И до, и после «переворотов» 1497 и 1499 гг. реальная власть в стране принадлежала не какой-либо придворной группировке, а великому князю Ивану Васильевичу, который был далек от мысли отказаться от управления государством или разделить это управление с кем бы то ни было. Вся его политическая практика исключала возможность такого «многовластия». Принципиальные воззрения государя всея Руси на этот счет были им изложены в устном послании к дочери, великой княгине Елене Литовской, в мае 1496 г. Речь шла о проекте передачи Киева брату великого князя Александра Сигизмунду. «Слыхал яз, каково было нестроение в Литовской земле, коли было государей много. А и в нашей земле, слыхала еси, каково было нестроенье при моем отце. А опосле отца моего каковы были дела и мне с братьею, надеюся, слыхала еси, а иное и сама помнишь. И только Жыдимонт будет в Литовской земле, ино вашему которому добру быти?»[192] При таких установках (подкрепленных огромным опытом) любой наследник, как бы он ни именовался, мог быть только помощником великого князя, исполнителем его воли, в лучшем случае советником, но отнюдь не самостоятельным правителем — ни в своем титулярном «уделе» (вроде Новгорода и Пскова), ни, тем паче, во всей стране.

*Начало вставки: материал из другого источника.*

Record unitOk (s : Cat) (o : objects) (now : Z) (id : string) (u : Unit) : Prop := {
  uo_class : dp_Classes !! u_class u = Some (clOf u);
  uo_rows : tablesOk (clOf u) (C id) ∧ Tierable (clOf u) = true;
  uo_digest : contentKnown (clOf u) (C id) (u_digest u);
  uo_version : firstVersion ≤ u_manifest_version u;
  uo_sealed : u_state u = Sealed → sameTables (clOf u) (readOnline (clOf u) id s) (C id) ∧ u_published_at u = None ∧ ∀ v, c_manifests s !! (id, v) = None;
  uo_published : u_state u ≠ Sealed → whole (clOf u) (C id) ∧
    (∃ pa, u_published_at u = Some pa ∧ pa ≤ now ∧ (now < pa + dp_Grace → sameTables (clOf u) (readOnline (clOf u) id s) (C id) ∧ u_state u = Published)) ∧
    ∃ mr, c_manifests s !! (id, u_manifest_version u) = Some mr ∧ mr_route mr = u_route u;
  uo_manifests : ∀ v mr, c_manifests s !! (id, v) = Some mr → manifestOk s o now id u v mr;
  uo_warm : ∀ v t l, 0 ≤ v → t ∈ Tables (clOf u) → c_warm s !! (id, v, t_Name t) = Some l → map snd l ≡ₚ rowsIn (C id) (t_Name t) }.

(** A unit that is open, or none. *)
Definition freshOk (s : Cat) (id : string) : Prop :=
  (∀ class r, c_members s !! (class, r) ≠ Some id) ∧ (∀ v t, 0 ≤ v → c_warm s !! (id, v, t) = None) ∧ (∀ v, c_manifests s !! (id, v) = None).
Definition isFresh (s : Cat) (id : string) : Prop := ∀ u, c_units s !! id = Some u → u_state u = Open.

Record catOk (s : Cat) (o : objects) (now : Z) : Prop := {
  co_units : ∀ id u, c_units s !! id = Some u → past u → unitOk s o now id u;
  co_fresh : ∀ id, isFresh s id → freshOk s id;
  co_open : ∀ id u, c_units s !! id = Some u → u_state u = Open → firstVersion ≤ u_manifest_version u ∧ u_published_at u = None;
  co_members : ∀ class r id, c_members s !! (class, r) = Some id → ∃ u, c_units s !! id = Some u ∧ u_class u = class;
  co_online : ∀ t r, r ∈ onlineRows s t → rowOk (r_row r);
  co_created : ∀ id v mr, c_manifests s !! (id, v) = Some mr → mr_created_at mr ≤ now }.

(** ** What the processes know *)

Definition pastUnit (s : Cat) (id : string) (u : Unit) : Prop := c_units s !! id = Some u ∧ past u.
(* ===== verification/TierMove.v ===== *)
(** * Tiering: each transaction keeps the invariant

    Purging, releasing replaced versions, the orphans' rows, thawing, publishing and the
    deletion of online rows; the component's own transactions, which the write barrier
    keeps away from the rows of sealed units; and the sealing, which fixes a unit's
    content. *)
From S2P Require Import Prelude GoStr Canon CanonProps TierPlan TierRows TierRead TierStore TierSys TierSame TierInv TierKept TierForward.
From Stdlib Require Import Ascii String.
Open Scope string_scope.
Open Scope Z_scope.
Open Scope list_scope.

Section warm.
Context {HH : Hashes} {DD : Deploy} {OK : TierOk}.
Variable C : string → tables.

(** No manifest appears. *)
Lemma world_same now s s' o ps : worldOk C (MkWorld s o now ps) → adv now s s' → catOk C s' o now → c_manifests s' = c_manifests s →
  worldOk C (MkWorld s' o now ps).
Proof. intros Hw Ha Hc Hm. eapply world_cat; [done..|]. intros id v mr. rewrite Hm. congruence. Qed.

Lemma world_filter s o now ps P `{!∀ p, Decision (P p)} : worldOk C (MkWorld s o now ps) →
  (∀ id u v t l, pastUnit s id u → 0 ≤ v → c_warm s !! (id, v, t) = Some l → v = u_manifest_version u + 1 → P (id, v, t, l)) →
  (∀ id u v mr t l, pastUnit s id u → c_manifests s !! (id, v) = Some mr → c_warm s !! (id, v, t) = Some l → P (id, v, t, l) ∨
     ∃ mr', c_manifests s !! (id, v + 1) = Some mr' ∧ mr_created_at mr' + dp_Grace ≤ now) →
  worldOk C (MkWorld (setWarm (filter P) s) o now ps).
Proof.
  intros Hw H1 H2. destruct (filter_keeps C s o now P) as [Ha Hc]; [apply Hw|done|done|]. by eapply (world_same _ s (warmSet s (filter P (c_warm s)))).
Qed.

(** A unit's row of the manifests keeps all but the time it was superseded at. *)
Lemma manifest_alter s o now ps (f : ManifestRow → ManifestRow) k : (∀ m, sameRow m (f m)) → worldOk C (MkWorld s o now ps) →
  worldOk C (MkWorld (setManifests (alter f k) s) o now ps).
Proof.
  intros Hf Hw. set (s' := setManifests (alter f k) s).
  assert (Hfw : ∀ j mr, c_manifests s !! j = Some mr → ∃ mr', c_manifests s' !! j = Some mr' ∧ sameRow mr mr').
  { intros j mr Hm. unfold s'. cbn. destruct (decide (k = j)) as [<-|Hne]; [rewrite lookup_alter_eq, Hm|rewrite lookup_alter_ne by done]; eauto.
    by exists mr. }
  assert (Hbw : ∀ j mr', c_manifests s' !! j = Some mr' → ∃ mr, c_manifests s !! j = Some mr ∧ sameRow mr mr').
  { intros j mr'. unfold s'. cbn. destruct (decide (k = j)) as [<-|Hne]; [rewrite lookup_alter_eq|rewrite lookup_alter_ne by done].
    - destruct (c_manifests s !! k) as [mr|]; [|done]. intros [= <-]. eauto.
    - intros Hm. by exists mr'. }
  assert (Hn : ∀ j, c_manifests s !! j = None → c_manifests s' !! j = None).
  { intros j Hj. destruct (c_manifests s' !! j) as [mr'|] eqn:Hm; [|done]. destruct (Hbw _ _ Hm) as (? & ? & _). congruence. }
  eapply world_cat; [done| | |].
  - constructor.
    + intros id u Hu. exists u. split; [done|apply onwards_refl].
    + intros id v. apply Hfw.
    + intros id v mr' Hm. left. by apply Hbw.
    + done.
  - destruct (wo_cat _ _ Hw) as [C1 C2 C3 C4 C5 C6]. cbn in *. constructor; try done.
    + intros id u Hu Hp. destruct (C1 id u Hu Hp) as [H1 H2 H3 H4 H5 H6 H7 H8]. constructor; try done.
      * intros Hs. destruct (H5 Hs) as (? & ? & Hnone). split; [done|]. split; [done|]. intros v. apply Hn, Hnone.
      * intros Hs. destruct (H6 Hs) as (? & ? & (mr & Hm & Hr)). split; [done|]. split; [done|]. destruct (Hfw _ _ Hm) as (mr' & Hm' & (E & _)).
        exists mr'. split; [done|congruence].
      * intros v mr' Hm'. destruct (Hbw _ _ Hm') as (mr & Hm & (E1 & E2 & E3 & E4)). destruct (H7 v mr Hm) as [M1 M2 M3 M4 M5 M6].
        assert (Hnext : ∀ x, c_manifests s !! (id, v + 1) = Some x → ∃ y, c_manifests s' !! (id, v + 1) = Some y ∧ mr_created_at y = mr_created_at x).
        { intros x Hx. destruct (Hfw _ _ Hx) as (y & Hy & (_ & _ & _ & E)). exists y. by rewrite E. }
        constructor; rewrite <- ?E2, <- ?E3, <- ?E4; try done.
        -- intros Hlt. destruct (M5 Hlt) as (x & Hx & Hle). destruct (Hnext x Hx) as (y & Hy & E). exists y. split; [done|lia].
        -- destruct M6 as [M6|(x & Hx & Hle)]; [left|right].
           ++ unfold copyOk in *. rewrite <- E1, <- E3. done.
           ++ destruct (Hnext x Hx) as (y & Hy & E). exists y. split; [done|lia].
    + intros id Hf'. destruct (C2 id Hf') as (F1 & F2 & F3). split; [done|]. split; [done|]. intros v. apply Hn, F3.
    + intros id v mr' Hm'. destruct (Hbw _ _ Hm') as (mr & Hm & (_ & _ & _ & E4)). rewrite <- E4. by eapply C6.
  - intros id v mr' Hno Hm. rewrite Hn in Hm by done. done.
Qed.
(** The session object with the cursor flag set, as [create_cursor] sets
    it. *)
Definition as_cursor_capture (self : Frame.ext_screencopy)
    : Frame.ext_screencopy :=
  {| Frame.parent := Frame.parent self;
     Frame.wl_output := Frame.wl_output self;
     Frame.session := Frame.session self; Frame.frame := Frame.frame self;
     Frame.cursor := Frame.cursor self;
     Frame.render_cursors := Frame.render_cursors self;
     Frame.pool := Frame.pool self; Frame.buffer := Frame.buffer self;
     Frame.have_buffer_info := Frame.have_buffer_info self;
     Frame.should_start := Frame.should_start self;
     Frame.shall_be_immediate := Frame.shall_be_immediate self;
     Frame.capture_cursor := true; Frame.width := Frame.width self;
     Frame.height := Frame.height self;
     Frame.wl_shm_stride := Frame.wl_shm_stride self;
     Frame.wl_shm_format := Frame.wl_shm_format self;
     Frame.have_wl_shm := Frame.have_wl_shm self;
     Frame.have_linux_dmabuf := Frame.have_linux_dmabuf self;
     Frame.dmabuf_format := Frame.dmabuf_format self |}.

(** A run of the frame dialect used as a concrete input: a start before
    the format is known, the negotiation, the deferred capture made ready,
    a second capture started at once and failed with the invalidating
    reason, and a third capture left outstanding. *)
Definition frame_session_run : list Frame.input :=
  [Frame.call_start false;
   Frame.on_session (Frame.ev_shm_format 0);
   Frame.on_session (Frame.ev_buffer_size 1920 1080);
   Frame.on_session Frame.ev_done;
   Frame.on_frame 13%nat (Frame.ev_damage 0 0 16 16);
   Frame.on_frame 13%nat Frame.ev_ready;
   Frame.call_start true;
   Frame.call_stop;
   Frame.on_frame 14%nat
     (Frame.ev_failed Frame.FAILURE_REASON_BUFFER_CONSTRAINTS);
   Frame.on_session (Frame.ev_buffer_size 1280 720);
   Frame.on_session Frame.ev_done;
   Frame.call_start false].

(** ** What a negotiation announces

    The last announcement of a kind in a list of session events, or [d]
    when the list holds none. *)
Fixpoint last_announced {A} (pick : Frame.session_event -> option A)
    (evs : list Frame.session_event) (d : A) : A :=
  match evs with
  | [] => d
  | ev :: evs' => last_announced pick evs' (default d (pick ev))
  end.

Definition buffer_size_of (ev : Frame.session_event) : option (Z * Z) :=
  match ev with
  | Frame.ev_buffer_size width height => Some (width, height)
  | _ => None
  end.

Definition shm_format_of (ev : Frame.session_event) : option Z :=
  match ev with
  | Frame.ev_shm_format format => Some format
  | _ => None
  end.

Definition dmabuf_format_of (ev : Frame.session_event) : option Z :=
  match ev with
  | Frame.ev_dmabuf_format format => Some format
  | _ => None
  end.

Definition is_dmabuf_format (ev : Frame.session_event) : bool :=
  match ev with
  | Frame.ev_dmabuf_format _ => true
  | _ => false
  end.

Definition is_buffer_size (ev : Frame.session_event) : bool :=
  match ev with
  | Frame.ev_buffer_size _ _ => true
  | _ => false
  end.

(** The stride a dimensions announcement sets: four bytes for each pixel
    of a row, in 32 bits. *)
Definition stride_of (ev : Frame.session_event) : option Z :=
  match ev with
  | Frame.ev_buffer_size width _ => Some (u32 (width * 4))
  | _ => None
  end.

(** The pool configuration that a negotiation asks for: the session as it
    stood, then the announcements [evs], then negotiation complete. *)
Definition negotiated (self : Frame.ext_screencopy) (e : environment)
    (evs : list Frame.session_event) : pool_config :=
  let '(width, height) :=
    last_announced buffer_size_of evs (Frame.width self, Frame.height self) in
  if ENABLE_SCREENCOPY_DMABUF e
     && ((Frame.have_linux_dmabuf self || existsb is_dmabuf_format evs)
         && enable_linux_dmabuf (Frame.parent self))
  then {| cfg_type := WV_BUFFER_DMABUF; cfg_width := width;
          cfg_height := height; cfg_stride := 0;
          cfg_format := last_announced dmabuf_format_of evs
                          (Frame.dmabuf_format self) |}
  else {| cfg_type := WV_BUFFER_SHM; cfg_width := width;
          cfg_height := height;
          cfg_stride := last_announced stride_of evs
                          (Frame.wl_shm_stride self);
          cfg_format := last_announced shm_format_of evs
                          (Frame.wl_shm_format self) |}.

(** The resize call that asks for configuration [c]. *)
Definition resize_call (pool : option obj) (c : pool_config) : call :=
  c_pool_resize pool (cfg_type c) (cfg_width c) (cfg_height c) (cfg_stride c)
    (cfg_format c).

(** A damage hint sent on a frame. *)
Definition is_frame_hint (c : call) : bool :=
  match c with
  | c_frame_damage_buffer _ _ _ _ _ => true
  | _ => false
  end.

(** The buffer [b] as the store holds it. *)
Definition stored (w : world) (b : buf) : wv_buffer :=
  default {| domain := WV_BUFFER_DOMAIN_UNSPEC; buffer_damage := [];
             frame_damage := [] |} (bufs w !! b).

(** A box of 16-bit coordinates that is not inverted. *)
Definition box_ok (r : pixman_box16) : Prop :=
  - 2 ^ 15 <= x1 r /\ x1 r <= x2 r /\ x2 r < 2 ^ 15
  /\ - 2 ^ 15 <= y1 r /\ y1 r <= y2 r /\ y2 r < 2 ^ 15.

(** The owner asks to stop. *)
Definition is_frame_stop (i : Frame.input) : bool :=
  match i with
  | Frame.call_stop => true
  | _ => false
  end.

Definition is_session_stop (i : Session.input) : bool :=
  match i with
  | Session.call_stop => true
  | _ => false
  end.

(** The world of [world_capturing] once buffer 0, with its damage, is back
    in the pool. *)
Definition world_recycled : world := set_pool_queue [0%nat] world_capturing.

(** [frame_idle] with buffer 0 in the slot and frame 14 outstanding. *)
Definition frame_capturing_next : Frame.ext_screencopy :=
  Frame.set_frame (Some 14%nat) (Frame.set_buffer (Some 0%nat) frame_idle).

(** ** What one input does to a session of the session dialect *)

(** The calls by which [ext_screencopy_init_session] of the session
    dialect opens a session, whatever the compositor grants, from the next
    free object id [n]. *)
Definition session_open_calls_in (o : output) (render_cursors capture : bool)
    (m1 m2 : obj) (n : obj) (e : environment) : list call :=
  let options := if render_cursors then [OPTIONS_RENDER_CURSORS] else [] in
  if source_ok e then
    if capture then
      if cursor_ok e then
        if session_ok e then
          [c_create_output_source m1 o (Some n);
           c_manager_capture_cursor m2 n options (Some (S n));
           c_source_destroy n;
           c_cursor_get_screencopy_session (S n) (Some (S (S n)));
           c_session_add_listener (S (S n));
           c_cursor_add_listener (S n)]
        else
          [c_create_output_source m1 o (Some n);
           c_manager_capture_cursor m2 n options (Some (S n));
           c_source_destroy n;
           c_cursor_get_screencopy_session (S n) None]
      else
        [c_create_output_source m1 o (Some n);
         c_manager_capture_cursor m2 n options None;
         c_source_destroy n]
    else
      if session_ok e then
        [c_create_output_source m1 o (Some n);
         c_manager_capture m2 n options (Some (S n));
         c_source_destroy n;
         c_session_add_listener (S n)]
      else
        [c_create_output_source m1 o (Some n);
         c_manager_capture m2 n options None;
         c_source_destroy n]
  else [c_create_output_source m1 o None].

(** The session object after [ext_screencopy_init_session] of the session
    dialect.  When the image source is refused the [session] field is left
    as it was; when the cursor session is refused only [cursor] is
    written. *)
Definition session_opened (n : obj) (e : environment)
    (self : Session.ext_screencopy) : Session.ext_screencopy :=
  if source_ok e then
    if Session.capture_cursor self then
      if cursor_ok e then
        Session.set_session
          (if session_ok e then Some (S (S n)) else None)
          (Session.set_cursor (Some (S n)) self)
      else Session.set_cursor None self
    else Session.set_session (if session_ok e then Some (S n) else None) self
  else self.

(** Everything the compositor must grant for a session to be opened. *)
Definition session_grants (capture : bool) (e : environment) : bool :=
  source_ok e && (if capture then cursor_ok e else true) && session_ok e.

(** The session after a deferred [start(immediate)]. *)
Definition session_deferred_with (immediate : bool)
    (self : Session.ext_screencopy) : Session.ext_screencopy :=
  Session.set_shall_be_immediate immediate (Session.set_should_start true self).

(** The call by which the negotiation-complete handler of the session
    dialect configures the pool. *)
Definition session_resize_call (self : Session.ext_screencopy)
    (e : environment) : call :=
  if ENABLE_SCREENCOPY_DMABUF e
     && (Session.have_linux_dmabuf self
         && enable_linux_dmabuf (Session.parent self))
  then c_pool_resize (Session.pool self) WV_BUFFER_DMABUF
         (Session.width self) (Session.height self) 0
         (Session.dmabuf_format self)
  else c_pool_resize (Session.pool self) WV_BUFFER_SHM (Session.width self)
         (Session.height self) (Session.wl_shm_stride self)
         (Session.wl_shm_format self).

(** The upcall of a cursor event: made only when the parent has the
    callback. *)
Definition cursor_upcall (registered : bool) (c : call) : list call :=
  if registered then [c] else [].
Lemma reads_only_vbind {A B : Type} (m : V A) (k : A -> V B) :
  reads_only m -> (forall a, reads_only (k a)) -> reads_only (vbind m k).
Proof.
  intros Hm Hk site. unfold vbind. specialize (Hm site).
  destruct (m site) as [[a | e] site1]; simpl in Hm; subst site1.
  - apply Hk.
  - reflexivity.
Qed.

Lemma reads_only_result {A : Type} (m : V A) (site site' : Site)
    (o : outcome A) :
  reads_only m -> m site = (o, site') -> site' = site.
Proof. intros H E. specialize (H site). rewrite E in H. exact H. Qed.

Lemma with_site_db_same (site : Site) : with_site_db (site_db site) site = site.
Proof. destruct site. reflexivity. Qed.

Lemma reads_only_on_db {A : Type} (m : M A) :
  read_only m -> reads_only (on_db m).
Proof.
  intros H site. unfold on_db. specialize (H (site_db site)).
  destruct (m (site_db site)) as [o s]. simpl in *. subst s.
  apply with_site_db_same.
Qed.

Lemma reads_only_answered_by (req : Request) (root : Task)
    (mq : ModuleQuestion) :
  reads_only (answered_by req root mq).
Proof.
  unfold answered_by. apply reads_only_vbind; [apply reads_only_vread |].
  intros [ans |]; [| apply reads_only_vret].
  apply reads_only_vbind; [apply reads_only_vread |].
  intros [h |]; [apply reads_only_vread | apply reads_only_vraise].
Qed.

Lemma reads_only_project_module_entry (req : Request) (root : Task)
    (is_member : bool) (guest_of : list Z) (tabs : list Tab)
    (mq : ModuleQuestion) :
  reads_only (project_module_entry req root is_member guest_of tabs mq).
Proof.
  unfold project_module_entry.
  destruct (negb (is_module_type mq)); [apply reads_only_vret |].
  apply reads_only_vbind; [apply reads_only_answered_by |]. intros tasks.
  apply reads_only_vbind; [apply reads_only_vread |]. intros ds.
  destruct (negb is_member && (List.length ds =? 0)%nat);
    [apply reads_only_vret |].
  destruct (spec_module_id mq); [| apply reads_only_vraise].
  apply reads_only_vbind; [apply reads_only_vread |].
  intros [m |]; [apply reads_only_vret | apply reads_only_vraise].
Qed.

Lemma reads_only_fold_V {A B : Type} (f : B -> A -> V B) (l : list A) :
  (forall acc a, reads_only (f acc a)) ->
  forall acc, reads_only (fold_V f l acc).
Proof.
  intros Hf. induction l as [| x l IH]; intros acc; simpl.
  - apply reads_only_vret.
  - apply reads_only_vbind; [apply Hf | intros acc'; apply IH].
Qed.

(** A loop that reads only fails when its body fails for one item. *)
Lemma fold_V_raises {A B : Type} (f : B -> A -> V B) (l : list A) (x : A)
    (site : Site) :
  In x l -> (forall acc a, reads_only (f acc a)) ->
  (forall acc, exists e, fst (f acc x site) = Raise e) ->
  forall acc, exists e, fold_V f l acc site = (Raise e, site).
Proof.
  intros Hin Hro Hx. induction l as [| a l IH]; [destruct Hin |].
  intros acc. simpl. unfold vbind.
  destruct (f acc a site) as [[acc' | e] site1] eqn:E.
  - pose proof (reads_only_result _ _ _ _ (Hro acc a) E) as ->.
    destruct Hin as [-> | Hin].
    + destruct (Hx acc) as [e He]. rewrite E in He. discriminate He.
    + apply IH, Hin.
  - pose proof (reads_only_result _ _ _ _ (Hro acc a) E) as ->.
    exists e. reflexivity.
Qed.

Lemma project_guard_run (req : Request) (project_id : Z) (site : Site)
    (p : Project) :
  find_project (site_db site) project_id = Some p ->
  project_has_read_priv site p (user req) = true ->
  project req project_id site =
    if negb (String.eqb (path req) (project_get_absolute_url p)) then
      (Raise (UnboundLocalError "task"), site)
    else project_page req p site.
Proof.
  intros Hfind Hrp. unfold project, get_project_or_404.
  unfold vbind at 1. unfold vbind at 1. unfold vread at 1.
  rewrite Hfind. unfold vret at 1.
  unfold vbind at 1. unfold vread at 1. rewrite Hrp. simpl negb. cbv iota.
  destruct (negb (String.eqb (path req) (project_get_absolute_url p)));
    reflexivity.
Qed.

(** X19. The project page never redirects to its canonical path.  When a
    user who may read the project asks for its page under a path that is
    not the canonical one, line 112 reads the variable [task], which is
    local to the function and has no value yet: the view raises
    [UnboundLocalError] where it was to answer with a redirect, and writes
    nothing. *)
Theorem project_redirect_is_an_error
    (req : Request) (project_id : Z) (site : Site) (p : Project) :
  find_project (site_db site) project_id = Some p ->
  project_has_read_priv site p (user req) = true ->
  path req <> project_get_absolute_url p ->
  project req project_id site = (Raise (UnboundLocalError "task"), site).
Proof.
  intros Hfind Hrp Hpath.
  rewrite (project_guard_run req project_id site p Hfind Hrp).
  apply String.eqb_neq in Hpath. rewrite Hpath. reflexivity.
Qed.

Lemma project_root_task_run (p : Project) (site : Site) (id : Z) (root : Task) :
  p_root_task p = Some id -> find_task (site_db site) id = Some root ->
  project_root_task p site = (Ret root, site).
Proof.
  intros Hp Hf. unfold project_root_task. rewrite Hp. run_V. rewrite Hf.
  reflexivity.
Qed.

Lemma task_module_run (t : Task) (site : Site) (m : Module) :
  find_module (site_db site) (t_module t) = Some m ->
  task_module t site = (Ret m, site).
Proof. intros H. unfold task_module. run_V. rewrite H. reflexivity. Qed.

(** When the loop over the questions fails, the page fails. *)
Lemma project_page_loop_raises (req : Request) (p : Project) (site : Site)
    (id : Z) (root : Task) (m : Module) (e : exn) :
  p_root_task p = Some id -> find_task (site_db site) id = Some root ->
  find_module (site_db site) (t_module root) = Some m ->
  fold_V (project_module_entry req root
            (existsb (fun pm => pm_user pm =? user req)
               (filter (fun pm => pm_project pm =? p_id p) (memberships site)))
            (get_discussions_in_project_as_guest site p (user req)))
         (module_questions (site_db site) (m_id m)) [] site
    = (Raise e, site) ->
  project_page req p site = (Raise e, site).
Proof.
  intros Hp Hroot Hm Hloop. unfold project_page.
  unfold vbind at 1. unfold vread at 1.
  unfold vbind at 1. unfold vread at 1.
  rewrite (vbind_run _ _ _ _ _ (project_root_task_run p site id root Hp Hroot)).
  rewrite (vbind_run _ _ _ _ _ (task_module_run root site m Hm)).
  unfold vbind at 1. unfold vread at 1.
  apply vbind_raise, Hloop.
Qed.

Lemma project_module_entry_no_history (req : Request) (root : Task)
    (is_member : bool) (guest_of : list Z) (tabs : list Tab)
    (q : ModuleQuestion) (site : Site) (a : TaskAnswer) :
  is_module_type q = true ->
  find_task_answer (site_db site) (t_id root) (mq_id q) = Some a ->
  get_current_answer (site_db site) a = None ->
  project_module_entry req root is_member guest_of tabs q site
  = (Raise (AttributeError
              "'NoneType' object has no attribute 'answered_by_task'"), site).
Proof.
  intros Hq Ha Hnone. unfold project_module_entry. rewrite Hq. simpl negb.
  cbv iota. apply vbind_raise. unfold answered_by. run_V.
  rewrite Ha, Hnone. reflexivity.
Qed.

Lemma fold_V_skips {A B : Type} (f : B -> A -> V B) (l1 l2 : list A)
    (acc : B) (site : Site) :
  (forall a, In a l1 -> f acc a site = (Ret acc, site)) ->
  fold_V f (l1 ++ l2) acc site = fold_V f l2 acc site.
Proof.
  induction l1 as [| x l1 IH]; intros H; [reflexivity |].
  simpl. rewrite (vbind_run _ _ _ _ _ (H x (or_introl eq_refl))).
  apply IH. intros a Ha. apply H. right. exact Ha.
Qed.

Думается, именно потому, что династический вопрос не имел в глазах Ивана Васильевича принципиального политического значения (речь шла о подборе исполнителя и продолжателя, а не правителя с собственной политической линией), «перевороты» совершались так легко. Впрочем, эту легкость тоже не следует преувеличивать — при дворе шла глухая борьба, с которой великий князь не мог не считаться. Это не ускользнуло от внимания иностранных наблюдателей — в январе 1500 г. ливонский магистр Вальтер фон Плеттенберг писал о «вражде» великого князя с его сыновьями из-за того, что он хотел «своего внука иметь наследником в качестве великого князя». Возвращение Василия весной 1499 г. не означало отстранения и падения Дмитрия, но было уступкой сыновьям: великий князь хотел по возможности избежать конфликта в своей семье накануне крупных политических событий — готовилась большая война с Литвой.
191
Лурье Я. С. Краткий летописец Погодинского собрания // Археографический ежегодник. 1962 г. М., 1963. С. 443; Казакова Н. А, Ливонские и ганзейские источники о внутриполитической истории России в конце XV — начало XVI в. / Вспомогат. истор. дисциплины. Л., 1976. Вып. 7. С. 148—157.
192
Памятники дипломатических сношений Московского государства с Польско-Литовским. Спб., 1882. Т. 1. С. 224—225, № 43.